(* ===== verification/MediaHistory.v ===== *)
(** Histories of the media assets: uploads and maintenance, in any order.  A binary is never kept without the asset
    it belongs to, a finished asset carries no failure, and it stays as it is until it has expired. *)
From stdpp Require Import prelude list gmap strings.
From Stdlib Require Import ZArith Lia.
From S2P Require Import Prelude Json Io Prisma Domain Frame Tables Senders Dispatcher Payload Secrets MediaPolicy Scanner Graph.
From S2P Require Import FileHandle Signature MediaStorage Messages MediaUploads MediaRetention.
#[local] Open Scope Z_scope.

Section history.
Context `{Prisma} `{Environment} `{UrlParser} `{Host} `{GraphApi} `{MetaMedia} `{MediaDisk} `{ObjectStore} `{ScannerNetwork} `{UploadHost}.

(** What happens to the media of the program. *)
Inductive media_event :=
| Uploaded (tenantId : string) (fields : list (string * json)) (file : option StoredMediaUploadFile.t)
| Maintained.
(** The file of an upload is on the disk before the request is served. *)
Definition arrived (file : option StoredMediaUploadFile.t) (w : World) : World :=
  match has_path file with Some f => w <| files ::= union {[StoredMediaUploadFile.path f]} |> | None => w end.
Definition handle_media (w : World) (e : media_event) : World :=
  match e with
  | Uploaded tenantId fields file => (upload tenantId fields file (arrived file w)).2
  | Maintained => (runMaintenance w).2
  end.

(** A place where assets have their binaries: an object, or a file under the root of the storage. *)
Definition in_storage (l : place) : Prop :=
  match l with
  | inl path => exists root, filesystemRoot = Ok root /\ String.prefix (root +:+ "/") path = true
  | inr _ => True
  end.
(** Uploads arrive elsewhere. *)
Definition arrives_outside (e : media_event) : Prop :=
  match e with
  | Uploaded _ _ file => match has_path file with Some f => ~ in_storage (inl (StoredMediaUploadFile.path f)) | None => True end
  | Maintained => True
  end.

(** Every binary in the storage belongs to an asset. *)
Definition owned (w : World) : Prop :=
  forall l, in_storage l -> holds l w -> exists k a, rows (mediaAssets w) !! k = Some a /\ place_of a = Some l.
(** An asset that Meta knows is finished. *)
Definition settled_assets (w : World) : Prop :=
  forall k a, rows (mediaAssets w) !! k = Some a -> is_Some (MediaAsset.providerMediaId a) -> finished a.
(** What an asset that Meta knows becomes: nothing, unless it has expired. *)
Definition lasting (w w' : World) : Prop :=
  forall k a, rows (mediaAssets w) !! k = Some a -> is_Some (MediaAsset.providerMediaId a) ->
    rows (mediaAssets w') !! k = Some a \/ exists n, expired (clock n) a = true.
#[export] Instance lasting_preorder : PreOrder lasting.
Proof.
  split; [by left|]. intros w1 w2 w3 L1 L2 k a Ha Hm. destruct (L1 k a Ha Hm) as [Ha1|?]; [by apply L2|by right].
Qed.

(** *** Uploads *)
Lemma upload_rows T file w r w' : upload_outcome T file w r w' ->
  rows (mediaAssets w') = rows (mediaAssets w) \/
  exists id x, rows (mediaAssets w) !! id = None /\ rows (mediaAssets w') = <[id := x]> (rows (mediaAssets w)) /\
    (MediaAsset.providerMediaId x = None \/ finished x).
Proof.
  intros [(E & _)|(adm & t & _ & Hnew & sent & [[(a & [Ha _] & _ & Hp) _]|(x & [Hx _] & _ & Hf & _)] & _)]; [by left|right..].
  - exists (admitted_id adm), a. split; [done|]. split; [done|]. by left.
  - exists (admitted_id adm), x. split; [done|]. split; [done|]. by right.
Qed.
Lemma static_place a b : static a = static b -> place_of a = place_of b.
Proof.
  intros E. unfold place_of. assert (MediaAsset.storageMode a = MediaAsset.storageMode b) as -> by (unfold static in E; congruence).
  by assert (MediaAsset.storageKey a = MediaAsset.storageKey b) as -> by (unfold static in E; congruence).
Qed.
(** The places that may have gained a binary: that of the upload, and that of the new asset. *)
Lemma upload_places T file w r w' l : upload_outcome T file w r w' -> holds l w' ->
  holds l w \/ l = inl (StoredMediaUploadFile.path file) \/ exists k a, rows (mediaAssets w') !! k = Some a /\ place_of a = Some l.
Proof.
  intros [(_ & _ & Hp & _)|(adm & t & _ & _ & sent & Hpr & Hp & _)] Hl.
  - destruct (decide (l = inl (StoredMediaUploadFile.path file))) as [->|Hn]; [by right; left|left]. apply Hp; [|done]. by intros ->%list_elem_of_singleton.
  - destruct (decide (l ∈ inl (StoredMediaUploadFile.path file) :: option_list (place_of (new_asset T file adm t)))) as [Hin|Hn]; [|left; by apply Hp].
    right. apply elem_of_cons in Hin as [->|Hin]; [by left|right].
    assert (Hpl : place_of (new_asset T file adm t) = Some l).
    { destruct (place_of _) as [l'|]; cbn in Hin; [|by apply elem_of_nil in Hin]. by apply list_elem_of_singleton in Hin as ->. }
    exists (admitted_id adm). destruct Hpr as [[(a & [Ha _] & Hs & _) _]|(x & [Hx _] & Hs & _)]; [exists a|exists x].
    + rewrite Ha, lookup_insert_eq. split; [done|]. by rewrite (static_place _ _ Hs).
    + rewrite Hx, lookup_insert_eq. split; [done|]. by rewrite (static_place _ _ Hs).
Qed.

Lemma uploaded_kept T file w r w' : ~ in_storage (inl (StoredMediaUploadFile.path file)) -> upload_outcome T file w r w' ->
  (owned w -> owned w') /\ (settled_assets w -> settled_assets w') /\ lasting w w'.
Proof.
  intros Hout Hu. pose proof (upload_rows _ _ _ _ _ Hu) as Hr.
  assert (Hk : forall k a, rows (mediaAssets w) !! k = Some a -> rows (mediaAssets w') !! k = Some a).
  { destruct Hr as [->|(id & x & Hn & -> & _)]; [done|]. intros k a Ha. rewrite lookup_insert_ne; [done|congruence]. }
  split; [|split].
  - intros Ho l Hl Hh. apply (upload_places _ _ _ _ _ l Hu) in Hh as [Hh|[->|?]]; [|done|done].
    destruct (Ho l Hl Hh) as (k & a & Ha & Hp). exists k, a. by split; [apply Hk|].
  - intros Hs k a Ha Hm. destruct Hr as [E|(id & x & _ & E & Hx)]; rewrite E in Ha; [by eapply Hs|].
    apply lookup_insert_Some in Ha as [[_ <-]|[_ Ha]]; [|by eapply Hs]. destruct Hx as [Hx|Hx]; [|done]. rewrite Hx in Hm. by destruct Hm.
  - intros k a Ha _. left. by apply Hk.
Qed.

(** *** Maintenance *)
Lemma core_media x y : core x = core y -> MediaAsset.providerMediaId x = MediaAsset.providerMediaId y.
Proof. unfold core. congruence. Qed.
Lemma stale_no_media t y : stale_at t y -> MediaAsset.providerMediaId y = None.
Proof. intros (ms & _ & [Hn _]%andb_true_iff). by apply bool_decide_eq_true in Hn. Qed.
Lemma tended_kept t n w w' : tended (stale_at t) (fun y => expired (clock n) y = true) w w' ->
  (owned w -> owned w') /\ (settled_assets w -> settled_assets w') /\ lasting w w'.
Proof.
  intros (_ & Sh & _ & N & R). split; [|split].
  - intros Ho l Hl Hh. destruct (Ho l Hl (Sh l Hh)) as (k & y & Hy & Hp). specialize (R k y Hy).
    destruct (rows (mediaAssets w') !! k) as [x|] eqn:Hx; [|destruct R as [_ Hg]; by destruct (Hg l Hp)].
    exists k, x. split; [done|]. destruct (marked_place y x w') as [->|[_ Hg]]; [tauto|done|by destruct (Hg l Hp)].
  - intros Hs k x Hx Hm. destruct (rows (mediaAssets w) !! k) as [y|] eqn:Hy; [|by rewrite N in Hx]. specialize (R k y Hy). rewrite Hx in R.
    destruct R as [->|[Hst [->|[(Hc & _) _]]]]; [by eapply Hs..|]. rewrite (core_media _ _ Hc), (stale_no_media _ _ Hst) in Hm. by destruct Hm.
  - intros k y Hy Hm. specialize (R k y Hy). destruct (rows (mediaAssets w') !! k) as [x|]; [|right; exists n; tauto].
    destruct R as [->|[Hst _]]; [by left|]. rewrite (stale_no_media _ _ Hst) in Hm. by destruct Hm.
Qed.

(** *** Histories *)
Lemma arrived_kept file w : (match has_path file with Some f => ~ in_storage (inl (StoredMediaUploadFile.path f)) | None => True end) ->
  mediaAssets (arrived file w) = mediaAssets w /\ (owned w -> owned (arrived file w)).
Proof.
  unfold arrived. destruct (has_path file) as [f|]; [|done]. intros Hout. split; [done|]. intros Ho [path|url] Hl Hh; [|by apply (Ho (inr url))].
  cbn in Hh. apply elem_of_union in Hh as [->%elem_of_singleton|Hh]; [done|by apply (Ho (inl path))].
Qed.
Lemma event_kept e w : arrives_outside e ->
  (owned w -> owned (handle_media w e)) /\ (settled_assets w -> settled_assets (handle_media w e)) /\ lasting w (handle_media w e).
Proof.
  intros Hout. destruct e as [T fields file|]; cbn [handle_media].
  - destruct (arrived_kept file w Hout) as [Ea Ho]. set (w1 := arrived file w) in *.
    assert (Hk : (owned w1 -> owned (upload T fields file w1).2) /\ (settled_assets w1 -> settled_assets (upload T fields file w1).2) /\
      lasting w1 (upload T fields file w1).2).
    { clearbody w1. unfold upload. cbn in Hout. destruct (has_path file) as [f|]; [|done].
      destruct (upload_ends T fields f w1) as [Hu _]. by eapply uploaded_kept. }
    destruct Hk as (K1 & K2 & K3). split; [auto|]. unfold settled_assets, lasting in *. rewrite Ea in K2, K3. done.
  - destruct (maintenance_spec w) as (_ & n & Ht & _). by eapply tended_kept.
Qed.

(** C27: Along every history of uploads that arrive outside the storage and of maintenance, whatever the database, the disk,
    the bucket, the scanner and Meta do: no binary is ever kept in the storage without an asset it belongs to, an asset Meta
    knows never carries a failure, and it stays exactly as it is until it has expired. *)
Theorem media_history (events : list media_event) (w : World) :
  Forall arrives_outside events -> owned w -> settled_assets w ->
  let w' := foldl handle_media w events in owned w' /\ settled_assets w' /\ lasting w w'.
Proof.
  intros Hall. revert w. induction Hall as [|e events He _ IH]; intros w Ho Hs; cbn [foldl]; [done|].
  destruct (event_kept e w He) as (K1 & K2 & K3). destruct (IH _ (K1 Ho) (K2 Hs)) as (J1 & J2 & J3).
  split; [done|]. split; [done|]. by etrans.
Qed.
End history.

(** ** An upload that expires *)
Section example.
#[local] Open Scope string_scope.
Definition media_host : Host :=
  {| process_env := fun name =>
       if name =? "MEDIA_BINARY_STORAGE_MODE" then Some "filesystem" else if name =? "MEDIA_FILESYSTEM_STORAGE_PATH" then Some "/var/media/"
       else if name =? "TOKEN" then Some "token" else None;
     realpath := fun _ _ => None; lstat := fun _ _ => None; open_nofollow := fun _ _ => None |}.
Definition media_graph : GraphApi :=
  {| config := fun name => if name =? "META_GRAPH_API_VERSION" then Some "v20.0" else None; fetch := fun _ _ => inl (Error "not used") |}.
(** Meta takes every file. *)
Definition media_meta : MetaMedia :=
  {| open_blob := fun _ _ => None;
     media_fetch := fun _ _ => inr (GraphResponse.make 200 "{}" (Some (JObj [("id", JStr "media-1")]))) |}.
Definition media_disk : MediaDisk :=
  {| disk_stat := fun _ _ => inr {| MediaStorage.isFile := false; isDirectory := true; MediaStorage.st_size := 0 |};
     disk_access := fun _ _ => None;
     disk_statfs := fun _ _ => inr {| blocks := 100000000; bavail := 90000000; bsize := 4096 |};
     disk_read := fun _ _ => inr []; disk_mkdir := fun _ _ => None; disk_copy := fun _ _ _ => (true, None); disk_rm := fun _ _ => None |}.
Program Definition no_bucket : ObjectStore :=
  {| s3_answer := fun _ _ => inl (Error "not used"); s3_applied := fun _ _ => false |}.
Solve All Obligations with done.
Definition no_scanner : ScannerNetwork := fun _ _ _ _ => [].
Definition media_uploads : UploadHost :=
  {| upload_file := fun _ _ => inr example_file; randomUUID := fun _ => "asset"; isUUID4 := fun _ => true |}.
(** The clock jumps by a year after the upload. *)
Definition year_later : Environment :=
  {| clock := fun n => if (n <? 20)%nat then 1700000000000%Z else 1731536000000%Z; db_fault := fun _ => Reliable |}.

Definition example_upload : media_event :=
  Uploaded "t" [] (Some (StoredMediaUploadFile.make "/tmp/upload-1" "audio/amr" 7)).
Abbreviation media_after := (foldl (@handle_media gmap_prisma year_later https_only media_host media_graph media_meta media_disk no_bucket no_scanner media_uploads)).

(** The file is stored, handed to Meta and removed from where it arrived; a year later nothing is left of it. *)
Example upload_expires :
  let w1 := media_after senders_example [example_upload] in
  let w2 := media_after senders_example [example_upload; Maintained] in
  files w1 = {["/var/media/t/asset"]} /\ uploads w1 = [("/var/media/t/asset", "audio/amr")] /\
  (fun a => (MediaAsset.providerMediaId a, MediaAsset.storageKey a)) <$> (rows (mediaAssets w1) !! "asset") = Some (Some "media-1", Some "t/asset") /\
  files w2 = ∅ /\ rows (mediaAssets w2) !! "asset" = None.
Proof. vm_compute. repeat split. Qed.

Lemma media_history_witness :
  let events := [example_upload; Maintained] in
  Forall (@arrives_outside media_host) events /\
  let w' := media_after senders_example events in
  @owned gmap_prisma https_only media_host w' /\ settled_assets w' /\ @lasting gmap_prisma year_later senders_example w'.
Proof.
  assert (Hout : Forall (@arrives_outside media_host) [example_upload; Maintained]).
  { repeat constructor. cbn. intros (root & Hr & Hp). assert (root = "/var/media") as -> by (vm_compute in Hr; congruence).
    vm_compute in Hp. discriminate. }
  split; [exact Hout|].
  refine (@media_history gmap_prisma year_later https_only media_host media_graph media_meta media_disk no_bucket no_scanner media_uploads
    [example_upload; Maintained] senders_example Hout _ _).
  - intros [path|url] _ Hh; cbn in Hh; by apply elem_of_empty in Hh.
  - intros k a Ha. cbn in Ha. by rewrite lookup_empty in Ha.
Defined.

(** An upload that was cut off: it is given up, and its binary goes. *)
Definition cut_off : MediaAsset.t :=
  {| MediaAsset.tenantId := "t"; MediaAsset.senderId := "a"; MediaAsset.providerMediaId := None; MediaAsset.category := "AUDIO";
     MediaAsset.mimeType := "audio/amr"; MediaAsset.size := 7; MediaAsset.scanMode := "DISABLED"; MediaAsset.scanStatus := "NOT_SCANNED";
     MediaAsset.storageMode := "FILESYSTEM"; MediaAsset.storageKey := Some "t/asset"; MediaAsset.storedAt := Some 1699990000000%Z;
     MediaAsset.providerUploadedAt := None; MediaAsset.expiresAt := Some 1702592000000%Z; MediaAsset.failedAt := None;
     MediaAsset.failureCode := None; MediaAsset.createdAt := 1699990000000%Z; MediaAsset.updatedAt := 1699990000000%Z |}.
Example cut_off_upload :
  let w := media_after (senders_example <| mediaAssets := ({["asset" := cut_off]} : gmap string MediaAsset.t) |> <| files := {["/var/media/t/asset"]} |>) [Maintained] in
  files w = ∅ /\
  (fun a => (MediaAsset.failureCode a, MediaAsset.failedAt a, MediaAsset.storageKey a)) <$> (rows (mediaAssets w) !! "asset") =
    Some (Some "UPLOAD_ABANDONED", Some 1700000000000%Z, None).
Proof. vm_compute. split; reflexivity. Qed.
End example.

■ ■ ■ ■ ■ ■ ■

▶ _WORK ORDER_
Look in the material above for the line with "- intros k y" and the line with "(** *** Histories *)", and transcribe exactly those lines and all lines between them, nothing more.

▶ _REPLY TO THE TASK_
  - intros k y Hy Hm. specialize (R k y Hy). destruct (rows (mediaAssets w') !! k) as [x|]; [|right; exists n; tauto].
    destruct R as [->|[Hst _]]; [by left|]. rewrite (stale_no_media _ _ Hst) in Hm. by destruct Hm.
Qed.

(** *** Histories *)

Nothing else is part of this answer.